The listing below holds a line with "destruct (decide (_ \/ _)) as [Eh|Eh]." and a later line with "validateGRPCBackendOIDCAuthSecrets t = None". Write out those two lines and every line between them, exactly, and nothing else.

RECORDS FOR THIS EXERCISE:
++++++++++++++++++++

Lemma validateURL_ok field value : validateGRPCBackendOIDCAuthURL field value = None <-> absoluteURL value.
Proof.
  unfold validateGRPCBackendOIDCAuthURL, absoluteURL. destruct (decide (value = "")) as [|Hv]; [done|].
  destruct (url_Parse value) as [u|] eqn:Eu.
  2: { split; [done|]. intros G. by destruct (G Hv) as (? & ? & _). }
  destruct (decide (_ \/ _)) as [Eh|Eh].
  { split; [done|]. intros G. destruct (G Hv) as (u' & [= <-] & Hh & [Hs|Hs]); rewrite Hs in Eh;
      by destruct Eh as [Eh|Eh]. }
  destruct (decide (_ /\ _)) as [Es|Es].
  { split; [done|]. intros G. destruct (G Hv) as (u' & [= <-] & Hh & [Hs|Hs]); by destruct Es as [E1 E2]. }
  split; [|done]. intros _ _. exists u. split_and!; [done|tauto|].
  destruct (decide (u_Scheme u = "https")) as [|E1]; [by left|]. right.
  destruct (decide (u_Scheme u = "http")) as [|E2]; [done|]. by destruct Es.
Qed.

Lemma metadataConflict_ok i rules :
  metadataConflict i rules = None <-> Forall (fun r => gr_PrimaryMetadata r ≫= (.!! "authorization") = None) rules.
Proof.
  revert i. induction rules as [|r rules IH]; intros i; cbn [metadataConflict]; [done|].
  rewrite Forall_cons, <- (IH (i + 1)). destruct (gr_PrimaryMetadata r ≫= _); naive_solver.
Qed.

Lemma check_ok e x : check e = Ok x <-> e = None.
Proof. destruct e, x; done. Qed.

Lemma validateSecrets_ok t :
  validateGRPCBackendOIDCAuthSecrets t = None <-> (oidc_ClientSecret t = "" <-> oidc_ClientSecretEnv t <> "").
Proof.
  unfold validateGRPCBackendOIDCAuthSecrets.
  destruct (decide (oidc_ClientSecret t = "")), (decide (oidc_ClientSecretEnv t = "")).
  all: repeat first [rewrite decide_True by done | rewrite decide_False by tauto]; split; try done; tauto.
Qed.
Lemma validateEndpoints_ok t :
  validateGRPCBackendOIDCAuthEndpoints t = None <->
  (oidc_ConfigurationURI t <> "" \/ oidc_TokenEndpoint t <> "") /\
  absoluteURL (oidc_ConfigurationURI t) /\ absoluteURL (oidc_TokenEndpoint t).
Proof.
  unfold validateGRPCBackendOIDCAuthEndpoints. destruct (decide (_ /\ _)) as [E|E].
  - split; [done|]. tauto.
  - rewrite logfields.orElse_None, !validateURL_ok. split; [|tauto]. intros [? ?]. split; [|done].
    destruct (decide (oidc_ConfigurationURI t = "")); [right; tauto|by left].
Qed.
End config.

Section whole.
Context `{Unicode} `{URLs} `{PEMFiles}.

Lemma normalizeStringList_ok l : Forall (fun s => trimmed s /\ s <> "") (default [] (normalizeStringList l)).
Proof.
  destruct l as [l|]; [|constructor]. cbn. apply Forall_forall. intros s [Hs Hin]%list_elem_of_filter.
  apply list_elem_of_fmap in Hin as (r & -> & _). split; [apply TrimSpace_idemp|done].
Qed.
Lemma normalizeStringList_id l :
  Forall (fun s => trimmed s /\ s <> "") (default [] l) -> normalizeStringList l = l.
Proof.
  destruct l as [l|]; [|done]. cbn. intros Hl. f_equal.
  assert (TrimSpace <$> l = l) as ->.
  { rewrite <- (list_fmap_id l) at 2. apply list_fmap_ext. intros i s Hs. by apply (Forall_lookup_1 _ _ _ _ Hl) in Hs as [? _]. }
  apply list_filter_all. eapply Forall_impl; [exact Hl|]. by intros s [_ ?].
Qed.

Lemma AuthDefaults_id rules t :
  oidc_ok rules t -> oidc_AuthMethod t <> "" /\ ToLower (TrimSpace (oidc_AuthMethod t)) = oidc_AuthMethod t ->
  normalizeGRPCBackendOIDCAuthDefaults t = t.
Proof.
  intros [(T1 & T2 & T3 & T4 & T5) T6 [T7 T8] _] [Hm1 Hm2]. unfold normalizeGRPCBackendOIDCAuthDefaults.
  rewrite T1, T2, T3, T4, T5, Hm2, decide_False, normalizeStringList_id by done.
  destruct (Z.leb_spec (oidc_Timeout t) 0); [lia|]. destruct (Z.leb_spec (oidc_RefreshSkew t) 0); [lia|]. by destruct t.
Qed.

(** What the stage checks when the backend credentials are enabled. *)
Definition oidcChecks (t : GRPCBackendOIDCAuthConfig) (cfg : GRPCConfig) : res GRPCConfig :=
    _ ← AuthClientTLSConfig (oidc_CAFile t) (oidc_ServerName t) (oidc_MinTLSVersion t);
    if oidc_InsecureTLS t && (bool_decide (oidc_CAFile t <> "") || bool_decide (oidc_ServerName t <> ""))
    then Err (errors_New "grpc_backend_oidc_auth: insecure_tls cannot be combined with ca_file or server_name")
    else
      _ ← check (validateGRPCBackendOIDCAuthEndpoints t);
      if decide (oidc_ClientID t = "")
      then Err (errors_New "grpc_backend_oidc_auth.client_id is required when grpc_backend_oidc_auth.enabled is true")
      else
        _ ← check (validateGRPCBackendOIDCAuthSecrets t);
        _ ← check (validateGRPCBackendOIDCAuthMethod (oidc_AuthMethod t));
        _ ← check (validateGRPCBackendOIDCAuthMetadataConflict (g_Rules cfg));
        Ok cfg.

Lemma method_check m : validateGRPCBackendOIDCAuthMethod m = None <->
  m ∈ [grpcOIDCAuthMethodAuto; grpcOIDCAuthMethodClientSecretPost; grpcOIDCAuthMethodClientSecretBasic].
Proof. unfold validateGRPCBackendOIDCAuthMethod. by destruct (decide _). Qed.

Lemma insecure_check (b : bool) (ca name : string) :
  b && (bool_decide (ca <> "") || bool_decide (name <> "")) = false <-> (b = true -> ca = "" /\ name = "").
Proof.
  destruct b; [|done]. rewrite andb_true_l, orb_false_iff, !bool_decide_eq_false. split.
  - intros [H1' H2'] _. by apply dec_stable in H1', H2'.
  - intros G. destruct (G eq_refl) as [-> ->]. split; by intros [].
Qed.

Lemma oidcChecks_ok t cfg cfg' : oidcChecks t cfg = Ok cfg' <-> cfg' = cfg /\ enabled_ok (g_Rules cfg) t.
Proof.
  unfold oidcChecks, enabled_ok. destruct (AuthClientTLSConfig _ _ _); cbn [mbind res_bind is_ok];
    [|split; [done|by intros (_ & ? & _)]].
  rewrite <- insecure_check. destruct (_ && _); [split; [done|by intros (_ & _ & ? & _)]|].
  rewrite <- validateSecrets_ok, <- method_check, <- (metadataConflict_ok 0).
  change (metadataConflict 0 (default [] (g_Rules cfg))) with (validateGRPCBackendOIDCAuthMetadataConflict (g_Rules cfg)).
  pose proof (validateEndpoints_ok t) as He.
  destruct (validateGRPCBackendOIDCAuthEndpoints t); cbn [check mbind res_bind].
  { split; [done|]. intros (_ & _ & _ & H1' & H2' & H3' & _). exfalso. enough (Some e = None) by done. by apply He. }
  destruct (decide (oidc_ClientID t = "")) as [Ec|Ec]; [split; [done|by intros (_ & _ & _ & _ & _ & _ & ? & _)]|].
  destruct (validateGRPCBackendOIDCAuthSecrets t); cbn [check mbind res_bind];
    [split; [done|by intros (_ & _ & _ & _ & _ & _ & _ & ? & _)]|].
  destruct (validateGRPCBackendOIDCAuthMethod _); cbn [check mbind res_bind];
    [split; [done|by intros (_ & _ & _ & _ & _ & _ & _ & _ & ? & _)]|].
  destruct (validateGRPCBackendOIDCAuthMetadataConflict _); cbn [check mbind res_bind];
    [split; [done|by intros (_ & _ & _ & _ & _ & _ & _ & _ & _ & ?)]|].
  split; [|by intros [-> _]]. intros [= <-]. split; [done|]. destruct He as [He _]. specialize (He eq_refl). tauto.
Qed.
End whole.

Section theorem.
Context `{Unicode} `{URLs} `{PEMFiles}.

(** ** The accepted configurations *)

(** After the stages up to the rules. *)
Record stages_ok (cfg : GRPCConfig) : Prop := {
  st_listen : trimmed (g_ListenAddr cfg) /\ g_ListenAddr cfg <> "";
  st_tls : tls_ok (g_TLS cfg);
  st_selection : selection_ok (g_PrimarySelectionMode cfg) /\ selection_ok (g_ShadowSelectionMode cfg);
  st_runtime : 0 < g_ShadowTimeout cfg /\ 0 < g_ShadowQueueSize cfg /\
    0 < g_MaxReceiveMessageBytes cfg /\ 0 < g_MaxSendMessageBytes cfg;
  st_force : g_ShadowForceMetadata cfg = "" \/ metadataKey (g_ShadowForceMetadata cfg);
  st_mode : g_CompareMode cfg ∈ compare_modes;
  st_keys : keys_ok (g_CompareMetadata cfg);
  st_primary : g_PrimaryTargets cfg <> [];
  st_targets : Forall target_ok (g_PrimaryTargets cfg) /\ Forall target_ok (g_ShadowTargets cfg);
  st_rules : rules_ok (g_Rules cfg)
}.

Record grpc_ok (cfg : GRPCConfig) : Prop := {
  ok_stages : stages_ok cfg;
  ok_oidc : oidc_ok (g_Rules cfg) (g_BackendOIDCAuth cfg);
  ok_caller : ValidateGRPCCallerAuth (g_CallerAuth cfg) (g_TLS cfg) (g_BackendOIDCAuth cfg) = None;
  ok_introspection : ca_Mode (g_CallerAuth cfg) = grpcCallerIntrospectionMode ->
    is_ok (AuthClientTLSConfig (ca_CAFile (g_CallerAuth cfg)) (ca_ServerName (g_CallerAuth cfg))
             (ca_MinTLSVersion (g_CallerAuth cfg))) = true
}.

Section stages.
Context (range : gmap string string -> list (string * string)) (Hrange : forall m, range m ≡ₚ map_to_list m).

(** The stages before the credentials. *)
Definition stages (cfg : GRPCConfig) : res GRPCConfig :=
  cfg ← normalizeGRPCListenerAndTLS cfg;
  cfg ← normalizeGRPCSelectionModes cfg;
  cfg ← normalizeGRPCRuntimeConfig cfg;
  cfg ← normalizeGRPCMetadataConfig cfg;
  normalizeGRPCTargetAndRuleConfig range cfg.

Lemma runtime_ok cfg c : normalizeGRPCRuntimeConfig cfg = Ok c ->
  0 < g_ShadowTimeout c /\ 0 < g_ShadowQueueSize c /\ 0 < g_MaxReceiveMessageBytes c /\ 0 < g_MaxSendMessageBytes c.
Proof.
  unfold normalizeGRPCRuntimeConfig. destruct (Z.ltb_spec (g_MaxReceiveMessageBytes cfg) 0); [done|].
  destruct (Z.ltb_spec (g_MaxSendMessageBytes cfg) 0); [done|]. intros [= <-]. cbn.
  destruct (Z.leb_spec (g_ShadowTimeout cfg) 0), (Z.leb_spec (g_ShadowQueueSize cfg) 0),
    (Z.eqb_spec (g_MaxReceiveMessageBytes cfg) 0), (Z.eqb_spec (g_MaxSendMessageBytes cfg) 0);
    unfold millisecond; lia.
Qed.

++++++++++++++++++++

SOLUTION TO THIS EXERCISE:
  destruct (decide (_ \/ _)) as [Eh|Eh].
  { split; [done|]. intros G. destruct (G Hv) as (u' & [= <-] & Hh & [Hs|Hs]); rewrite Hs in Eh;
      by destruct Eh as [Eh|Eh]. }
  destruct (decide (_ /\ _)) as [Es|Es].
  { split; [done|]. intros G. destruct (G Hv) as (u' & [= <-] & Hh & [Hs|Hs]); by destruct Es as [E1 E2]. }
  split; [|done]. intros _ _. exists u. split_and!; [done|tauto|].
  destruct (decide (u_Scheme u = "https")) as [|E1]; [by left|]. right.
  destruct (decide (u_Scheme u = "http")) as [|E2]; [done|]. by destruct Es.
Qed.

Lemma metadataConflict_ok i rules :
  metadataConflict i rules = None <-> Forall (fun r => gr_PrimaryMetadata r ≫= (.!! "authorization") = None) rules.
Proof.
  revert i. induction rules as [|r rules IH]; intros i; cbn [metadataConflict]; [done|].
  rewrite Forall_cons, <- (IH (i + 1)). destruct (gr_PrimaryMetadata r ≫= _); naive_solver.
Qed.

Lemma check_ok e x : check e = Ok x <-> e = None.
Proof. destruct e, x; done. Qed.

Lemma validateSecrets_ok t :
  validateGRPCBackendOIDCAuthSecrets t = None <-> (oidc_ClientSecret t = "" <-> oidc_ClientSecretEnv t <> "").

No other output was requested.